“Native Son” by Richard Wright (post 2): Bigger kills a white girl.
Bigger, the new chauffeur for the rich, white, Daltons (who have contributed millions of dollars to African-American schools), has driven the family’s headstrong daughter, Mary, home, after her date with a communist friend.
Mary is so drunk that Bigger has to carry her to her room, where she now sleeps in her clothes on her bed. But before Bigger can leave her bedroom, Mary’s blind mother, Mrs. Dalton, enters Mary’s room.
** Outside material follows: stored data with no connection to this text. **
(** [internal/client/client.go:278-293] NewMemoryRepository *)
Definition NewClientRepository `{UnicodeTables} (items : list Client) : ClientRepository :=
  foldl (λ r item,
    let item := normalized item in
    let r := ensureSystem item r in
    set_clients (<[c_ID item := item]> (clients r)) (order r ++ [c_ID item]) r)
  {| systems := ∅; systemOrder := []; clients := ∅; order := [] |} items.

(** The zero values of [r.systems[id]] and [r.clients[id]] for a missing key. *)
Definition zero_system : System :=
  {| sy_ID := ""; sy_Name := ""; sy_Description := ""; sy_FaviconURL := ""; sy_LaunchURI := ""; sy_PortalVisible := false |}.

(** [internal/client/client.go:295-303] ListSystems *)
Definition ListSystems (r : ClientRepository) : Res clientError (list System) :=
  Ok ((λ id, default zero_system (systems r !! id)) <$> systemOrder r).

(** [internal/client/client.go:305-313] FindSystem *)
Definition FindSystem (r : ClientRepository) (id : string) : Res clientError System :=
  match systems r !! id with Some item => Ok item | None => Err ErrSystemNotFound end.

(** [internal/client/client.go:315-324] CreateSystem *)
Definition CreateSystemRecord (r : ClientRepository) (item : System) : ClientRepository * Res clientError System :=
  if decide (is_Some (systems r !! sy_ID item)) then (r, Err ErrSystemConflict)
  else (set_systems (<[sy_ID item := item]> (systems r)) (systemOrder r ++ [sy_ID item]) r, Ok item).

(** [internal/client/client.go:326-334] ReplaceSystem *)
Definition ReplaceSystemRecord (r : ClientRepository) (item : System) : ClientRepository * Res clientError System :=
  if decide (systems r !! sy_ID item = None) then (r, Err ErrSystemNotFound)
  else (set_systems (<[sy_ID item := item]> (systems r)) (systemOrder r) r, Ok item).

(** [internal/client/client.go:336-350] DeleteSystem *)
Definition DeleteSystem `{MapRange} (r : ClientRepository) (id : string) : ClientRepository * Res clientError unit :=
  if decide (systems r !! id = None) then (r, Err ErrSystemNotFound)
  else if decide (Exists (λ kc, c_SystemID kc.2 = id) (range (clients r))) then (r, Err ErrSystemInUse)
  else (set_systems (delete id (systems r)) (filter (λ candidate, candidate ≠ id) (systemOrder r)) r, Ok ()).

(** [internal/client/client.go:360-368] List: every identifier of [order] has a client,
    by the invariant of the table. *)
Definition ListClients (r : ClientRepository) : Res clientError (list Client) :=
  Ok (cloneWithSystem r <$> omap (λ id, clients r !! id) (order r)).

(** [internal/client/client.go:370-378] Find *)
Definition FindClient (r : ClientRepository) (id : string) : Res clientError Client :=
  match clients r !! id with Some item => Ok (cloneWithSystem r item) | None => Err ClientNotFound end.

(** [internal/client/client.go:380-392] Create *)
Definition CreateClientRecord `{UnicodeTables} (r : ClientRepository) (item : Client) : ClientRepository * Res clientError Client :=
  let item := normalized item in
  if decide (is_Some (clients r !! c_ID item)) then (r, Err ErrConflict)
  else
    let r := ensureSystem item r in
    let r := set_clients (<[c_ID item := item]> (clients r)) (order r ++ [c_ID item]) r in
    (r, Ok (cloneWithSystem r item)).

(** [internal/client/client.go:394-408] Replace *)
Definition ReplaceClientRecord `{UnicodeTables} (r : ClientRepository) (item : Client) : ClientRepository * Res clientError Client :=
  let item := normalized item in
  match clients r !! c_ID item with
  | None => (r, Err ClientNotFound)
  | Some current =>
      if decide (c_ArchivedAt current ≠ None) then (r, Err ErrArchived)
      else
        let r := set_clients (<[c_ID item := item]> (clients r)) (order r) r in
        (r, Ok (cloneWithSystem r item))
  end.

(** [internal/client/client.go:410-423] RotateSecret *)
Definition RotateSecretRecord (r : ClientRepository) (id hash : string) : ClientRepository * Res clientError Client :=
  match clients r !! id with
  | None => (r, Err ClientNotFound)
  | Some item =>
      if decide (c_ArchivedAt item ≠ None) then (r, Err ErrArchived)
      else
        let item := with_SecretHash hash item in
        let r := set_clients (<[id := item]> (clients r)) (order r) r in
        (r, Ok (cloneWithSystem r item))
  end.

(** [internal/client/client.go:425-439] Archive *)
Definition Archive (r : ClientRepository) (id : string) (now : Time) : ClientRepository * Res clientError unit :=
  match clients r !! id with
  | None => (r, Err ClientNotFound)
  | Some item =>
      if decide (c_ArchivedAt item = None)
      then (set_clients (<[id := with_Enabled false (with_ArchivedAt (Some now) item)]> (clients r)) (order r) r, Ok ())
      else (r, Ok ())
  end.

(** A client that loses a permitted introspector. *)
Definition without_introspector (id : string) (c : Client) : Client :=
  with_IntrospectableBy (filter (λ candidate, candidate ≠ id) (c_IntrospectableBy c)) c.

(** [internal/client/client.go:441-463] DeleteArchived *)
Definition DeleteArchived `{MapRange} (r : ClientRepository) (id : string) : ClientRepository * Res clientError unit :=
  match clients r !! id with
  | None => (r, Err ClientNotFound)
  | Some item =>
      if decide (c_ArchivedAt item = None) then (r, Err ErrNotArchived)
      else
        (set_clients (range_update (λ kc, id ∈ c_IntrospectableBy kc.2) (without_introspector id) (delete id (clients r)))
           (filter (λ candidate, candidate ≠ id) (order r)) r, Ok ())
  end.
Bigger is panicked to be found with the white girl in her bedroom. Mary mumbles and moves on her bed, so Bigger—fearing these sounds and movements will draw Mrs. Dalton to Mary’s side, and in the process, make her aware of his presence in the room—covers Mary’s mouth with his hand and a pillow.
Mrs. Dalton says, “Mary! Are you asleep? I heard you moving about,” but then exclaims, “You’re dead drunk! You stink with whiskey!” (1, p. 86). She prays, and leaves the room.
Bigger then realizes that his restraint of Mary’s mouth and movements have accidentally suffocated her. She is dead. And in his panic, he decides that he must dispose of the body, which he does by putting it in the building’s furnace, to cremate it.
Comment
Since Mrs. Dalton had been described as super-sensitive to her surroundings, in compensation for her blindness, it seems unlikely that she would not hear either Bigger’s breathing or the cessation of her daughter’s breathing. Also, I do not see why Bigger did not just leave the body on the bed, since his presence in Mary’s bedroom was not known.
On the other hand, since it was Bigger’s job (besides driving the car) to tend to the furnace, he would be connected to any bones found there.
In short, I find the above pivotal event, as written, implausible. But the plot required that Bigger kill a white girl.
1. Richard Wright. Native Son [1940]. New York, Harper Perennial Modern Classics, 2005.